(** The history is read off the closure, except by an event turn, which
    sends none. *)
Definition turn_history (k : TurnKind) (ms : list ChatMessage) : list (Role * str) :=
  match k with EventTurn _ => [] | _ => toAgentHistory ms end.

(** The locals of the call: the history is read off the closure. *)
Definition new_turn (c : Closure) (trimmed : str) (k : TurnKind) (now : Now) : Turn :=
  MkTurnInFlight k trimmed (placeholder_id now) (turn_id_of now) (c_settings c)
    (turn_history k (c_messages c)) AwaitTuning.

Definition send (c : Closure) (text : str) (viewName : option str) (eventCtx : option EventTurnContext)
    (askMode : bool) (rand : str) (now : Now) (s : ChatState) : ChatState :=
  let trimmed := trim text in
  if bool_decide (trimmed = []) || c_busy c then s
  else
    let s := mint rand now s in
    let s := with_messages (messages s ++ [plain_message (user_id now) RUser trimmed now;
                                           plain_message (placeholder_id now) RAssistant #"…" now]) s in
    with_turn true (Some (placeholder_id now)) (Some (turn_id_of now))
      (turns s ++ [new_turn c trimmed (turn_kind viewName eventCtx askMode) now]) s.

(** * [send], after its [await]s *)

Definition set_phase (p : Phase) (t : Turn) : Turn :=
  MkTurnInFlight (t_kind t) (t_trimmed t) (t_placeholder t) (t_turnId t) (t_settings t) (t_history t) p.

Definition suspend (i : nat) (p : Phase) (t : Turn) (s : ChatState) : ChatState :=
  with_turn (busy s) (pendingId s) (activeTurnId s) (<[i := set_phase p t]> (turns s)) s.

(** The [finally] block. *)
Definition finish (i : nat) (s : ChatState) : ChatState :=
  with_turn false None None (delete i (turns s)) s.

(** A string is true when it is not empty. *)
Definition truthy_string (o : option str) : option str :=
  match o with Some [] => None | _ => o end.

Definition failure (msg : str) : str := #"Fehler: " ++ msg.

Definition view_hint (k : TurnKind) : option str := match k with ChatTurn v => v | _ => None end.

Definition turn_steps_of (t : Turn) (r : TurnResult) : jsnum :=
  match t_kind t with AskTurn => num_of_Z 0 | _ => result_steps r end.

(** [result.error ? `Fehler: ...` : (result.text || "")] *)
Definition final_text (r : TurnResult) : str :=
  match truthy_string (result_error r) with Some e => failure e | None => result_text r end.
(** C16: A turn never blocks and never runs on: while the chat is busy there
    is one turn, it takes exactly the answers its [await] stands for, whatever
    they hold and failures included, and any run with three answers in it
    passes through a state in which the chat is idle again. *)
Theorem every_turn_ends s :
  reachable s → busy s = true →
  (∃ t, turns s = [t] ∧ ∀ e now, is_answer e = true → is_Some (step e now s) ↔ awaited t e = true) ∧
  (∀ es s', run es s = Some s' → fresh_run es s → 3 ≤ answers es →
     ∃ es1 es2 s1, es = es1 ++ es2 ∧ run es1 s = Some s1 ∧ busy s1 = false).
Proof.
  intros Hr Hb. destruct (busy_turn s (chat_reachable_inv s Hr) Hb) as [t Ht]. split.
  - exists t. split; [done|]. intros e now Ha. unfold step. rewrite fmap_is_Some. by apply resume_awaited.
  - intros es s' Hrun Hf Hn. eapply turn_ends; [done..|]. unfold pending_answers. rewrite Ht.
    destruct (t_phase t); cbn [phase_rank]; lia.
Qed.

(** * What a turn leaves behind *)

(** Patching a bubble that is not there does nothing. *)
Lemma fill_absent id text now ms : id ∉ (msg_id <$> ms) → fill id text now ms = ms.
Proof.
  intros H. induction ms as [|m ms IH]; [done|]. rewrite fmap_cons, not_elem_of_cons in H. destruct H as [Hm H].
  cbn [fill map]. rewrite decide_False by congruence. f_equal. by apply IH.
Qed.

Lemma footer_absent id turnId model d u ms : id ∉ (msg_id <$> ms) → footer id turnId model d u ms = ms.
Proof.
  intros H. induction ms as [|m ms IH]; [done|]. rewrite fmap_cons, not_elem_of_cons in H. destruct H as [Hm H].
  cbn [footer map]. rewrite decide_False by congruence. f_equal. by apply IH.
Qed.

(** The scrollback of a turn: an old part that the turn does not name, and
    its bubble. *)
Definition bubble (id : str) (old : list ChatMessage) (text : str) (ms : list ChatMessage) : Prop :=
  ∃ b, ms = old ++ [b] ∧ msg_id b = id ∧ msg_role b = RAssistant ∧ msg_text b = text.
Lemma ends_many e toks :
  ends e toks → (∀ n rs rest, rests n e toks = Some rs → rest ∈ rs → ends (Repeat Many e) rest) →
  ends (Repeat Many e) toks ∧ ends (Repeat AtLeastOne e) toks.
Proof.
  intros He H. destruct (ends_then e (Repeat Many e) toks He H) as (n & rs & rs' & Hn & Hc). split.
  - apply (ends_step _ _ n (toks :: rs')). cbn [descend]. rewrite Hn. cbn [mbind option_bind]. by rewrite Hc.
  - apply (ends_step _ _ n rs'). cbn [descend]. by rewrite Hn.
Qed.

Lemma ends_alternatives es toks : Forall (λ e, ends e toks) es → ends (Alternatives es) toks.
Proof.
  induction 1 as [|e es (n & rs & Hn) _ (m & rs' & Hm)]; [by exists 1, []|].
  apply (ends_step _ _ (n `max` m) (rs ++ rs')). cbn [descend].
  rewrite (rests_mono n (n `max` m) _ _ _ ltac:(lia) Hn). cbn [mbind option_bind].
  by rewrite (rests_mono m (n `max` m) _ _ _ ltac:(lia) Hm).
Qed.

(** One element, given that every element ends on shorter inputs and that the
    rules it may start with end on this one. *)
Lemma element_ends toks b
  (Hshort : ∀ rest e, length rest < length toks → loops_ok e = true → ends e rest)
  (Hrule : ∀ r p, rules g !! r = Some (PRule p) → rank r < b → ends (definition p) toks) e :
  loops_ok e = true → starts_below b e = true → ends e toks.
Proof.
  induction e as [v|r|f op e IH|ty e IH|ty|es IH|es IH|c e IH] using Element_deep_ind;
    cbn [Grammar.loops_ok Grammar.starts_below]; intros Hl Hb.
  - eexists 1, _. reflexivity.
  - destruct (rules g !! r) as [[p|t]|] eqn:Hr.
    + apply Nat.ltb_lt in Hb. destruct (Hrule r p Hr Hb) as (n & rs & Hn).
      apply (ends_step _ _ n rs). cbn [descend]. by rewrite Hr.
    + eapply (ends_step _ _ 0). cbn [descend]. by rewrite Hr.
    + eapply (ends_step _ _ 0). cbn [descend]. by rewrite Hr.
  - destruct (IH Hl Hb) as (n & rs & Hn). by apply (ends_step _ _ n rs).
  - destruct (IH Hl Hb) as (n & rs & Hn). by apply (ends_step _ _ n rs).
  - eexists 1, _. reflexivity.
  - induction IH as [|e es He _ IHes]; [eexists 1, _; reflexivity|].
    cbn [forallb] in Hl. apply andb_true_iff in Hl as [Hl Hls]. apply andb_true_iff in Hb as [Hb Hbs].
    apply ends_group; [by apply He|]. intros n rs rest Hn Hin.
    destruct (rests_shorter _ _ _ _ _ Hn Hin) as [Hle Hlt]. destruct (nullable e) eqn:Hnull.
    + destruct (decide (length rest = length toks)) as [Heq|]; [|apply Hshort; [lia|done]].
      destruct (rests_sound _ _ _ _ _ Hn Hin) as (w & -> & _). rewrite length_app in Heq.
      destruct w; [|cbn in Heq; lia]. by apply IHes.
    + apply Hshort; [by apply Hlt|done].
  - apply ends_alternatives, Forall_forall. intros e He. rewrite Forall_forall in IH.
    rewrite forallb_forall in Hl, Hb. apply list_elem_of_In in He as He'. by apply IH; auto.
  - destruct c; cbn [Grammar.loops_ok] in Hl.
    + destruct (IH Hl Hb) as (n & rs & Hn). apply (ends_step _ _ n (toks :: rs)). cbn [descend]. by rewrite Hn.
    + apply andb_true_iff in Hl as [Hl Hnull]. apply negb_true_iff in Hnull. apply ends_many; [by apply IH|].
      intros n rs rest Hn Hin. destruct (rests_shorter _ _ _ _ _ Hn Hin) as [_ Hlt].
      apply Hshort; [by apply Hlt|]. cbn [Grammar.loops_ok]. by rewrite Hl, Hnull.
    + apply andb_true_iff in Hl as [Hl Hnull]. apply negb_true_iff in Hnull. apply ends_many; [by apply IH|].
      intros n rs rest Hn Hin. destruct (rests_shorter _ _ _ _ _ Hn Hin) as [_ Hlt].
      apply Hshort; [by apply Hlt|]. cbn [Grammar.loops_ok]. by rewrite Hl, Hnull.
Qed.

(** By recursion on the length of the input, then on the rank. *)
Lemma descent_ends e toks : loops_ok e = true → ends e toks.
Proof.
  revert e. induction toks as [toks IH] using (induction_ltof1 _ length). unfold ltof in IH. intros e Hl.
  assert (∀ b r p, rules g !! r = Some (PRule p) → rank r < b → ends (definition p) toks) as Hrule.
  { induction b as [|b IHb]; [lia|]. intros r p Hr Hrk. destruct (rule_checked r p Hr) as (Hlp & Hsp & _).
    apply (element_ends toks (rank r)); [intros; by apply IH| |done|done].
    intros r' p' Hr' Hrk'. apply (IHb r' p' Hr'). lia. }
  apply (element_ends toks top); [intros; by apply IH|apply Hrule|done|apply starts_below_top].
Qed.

▶ **DIRECTIONS FOR THIS TASK**
For the word "done", state how many lines of the entries contain it, with nothing else.

▶ **ANSWER AREA**
8